> _Instructions for the task_
Restrict the output to the lines below starting at the one that contains "(** A JavaScript" and ending at the one that contains "(** [new Set(xs)] *)", and restate them word for word, both ends included.

> _Records supplied_
(** * Verification of [scripts/algolia.ts]

    The script indexes the static HTML files of the documentation site into a
    hosted Algolia index: it filters the page front matters, turns every
    remaining page into records, saves the records and deletes the records of
    the index that the save did not write.

    The script is embedded as a program in a small monad that threads the
    state of the remote index, may throw a JavaScript [Error], and emits the
    calls the script makes to its collaborators (console, file system, record
    generator, Algolia client) as a list of events.

    The script awaits its promises one at a time, except in
    [generateAlogliaRecords], where [getRecords] is mapped over the pages and
    the promises are joined by [Promise.all]. There the embedding runs the
    pages in their order, each to its end: every page is started whatever
    became of the earlier ones, as [Array.prototype.map] does with an async
    function, and the join rejects with the first rejection in the order of
    the pages. In Node the part of [getRecords] after its [await] may run
    later than the start of the next pages; no statement below depends on how
    the events of different pages are interleaved, nor on which of several
    rejections the join reports.

    The calls to the index client and the loading of the front matters
    resolve in the embedding. In Node they may reject, which ends the run;
    what is stated of a run that completes is stated of the runs in which
    they resolved. *)

From stdpp Require Import gmap strings list fin_maps.

Set Warnings "-clear-no-such-hyp".

Open Scope string_scope.
Open Scope nat_scope.
Open Scope list_scope.

(** ** JavaScript values *)

(** [new Error(message)] and [new Error(message, {cause})]. *)
Inductive Error : Type :=
| PlainError (message : string)
| CausedError (message : string) (cause : Error).

Definition message (e : Error) : string :=
  match e with
  | PlainError m => m
  | CausedError m _ => m
  end.

Definition cause (e : Error) : option Error :=
  match e with
  | PlainError _ => None
  | CausedError _ c => Some c
  end.

(** Truthiness of a possibly undefined string: [undefined] and the empty
    string are falsy. *)
Definition truthy_string (s : option string) : bool :=
  match s with
  | Some s => negb (String.eqb s "")
  | None => false
  end.

(** Truthiness of a possibly undefined boolean. *)
Definition truthy_flag (b : option bool) : bool :=
  match b with
  | Some b => b
  | None => false
  end.

(** A JavaScript [Set<string>]: its elements in insertion order, each once. *)
Module JSSet.
Definition t := list string.

Definition empty : t := [].

Definition has (s : t) (x : string) : bool := bool_decide (x ∈ s).

Definition add (s : t) (x : string) : t :=
  if has s x then s else s ++ [x].

(** [new Set(xs)] *)
Definition of_list (xs : list string) : t := foldl add empty xs.

(** [Array.from(s)] *)
Definition to_list (s : t) : list string := s.

Definition size (s : t) : nat := length s.
End JSSet.

(** ** Data of the script *)

(** Modelled from the spec: the [FrontMatter] type of [src/types], of which
    the script reads the slug, the title, the keyword list and the two flags
    [draft] and [noindex]; an absent field is [None]. *)
Record FrontMatter : Type := {
  title : option string;
  slug : string;
  draft : option bool;
  noindex : option bool;
  keywords : option (list string);
}.

(** The second argument of [htmlToAlgoliaRecord]. *)
Record Meta : Type := {
  meta_title : option string;
  meta_url : string;
  meta_pathSegments : list string;
  meta_keywords : option (list string);
}.

(** The hits of [browseObjects] with [attributesToRetrieve: ['objectID']]. *)
Record Hit : Type := { hit_objectID : string }.

(** Arguments of a [console.log] after its format string. *)
Inductive LogArg : Type :=
| ArgNum (n : nat)
| ArgStr (s : string)
| ArgUndefined.

Definition log_string (s : option string) : LogArg :=
  match s with
  | Some s => ArgStr s
  | None => ArgUndefined
  end.

(** ** The host of the script

    What the script takes from outside: the record type of
    [@sentry-internal/global-search], of which the script reads no field and
    the index client the [objectID]; the functions it imports from that
    package and from [path]; [process.cwd()] and [process.env]; the files on
    disk, by path; and the imports of [src/mdx] and of [isDeveloperDocs]. *)
Class Host : Type := {
  AlgoliaRecord : Type;
  objectID : AlgoliaRecord → option string;
  htmlToAlgoliaRecord : string → Meta → string → Error + list AlgoliaRecord;
  extrapolate : string → string → list string;
  join : list string → string;
  cwd : string;
  env : gmap string string;
  files : gmap string string;
  isDeveloperDocs : bool;
  getDevDocsFrontMatter : list FrontMatter;
  getDocsFrontMatter : list FrontMatter;
}.

(** The remote index: the records it holds, by identifier. *)
Abbreviation IndexState := (gmap string AlgoliaRecord).

(** ** A concrete site, to run the script on *)

Module Site.

(** Records with an optional identifier and a text. *)
Record record : Type := { rec_objectID : option string; rec_text : string }.

(** A generator that makes one record per page, with the identifier
    [<html>-1], and fails on an empty page. *)
Definition generator (html : string) (meta : Meta) (selector : string)
  : Error + list record :=
  if String.eqb html "" then inl (PlainError "nothing to index")
  else inr [{| rec_objectID := Some (html +:+ "-1"); rec_text := html |}].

> _Task solution_
(** A JavaScript [Set<string>]: its elements in insertion order, each once. *)
Module JSSet.
Definition t := list string.

Definition empty : t := [].

Definition has (s : t) (x : string) : bool := bool_decide (x ∈ s).

Definition add (s : t) (x : string) : t :=
  if has s x then s else s ++ [x].

(** [new Set(xs)] *)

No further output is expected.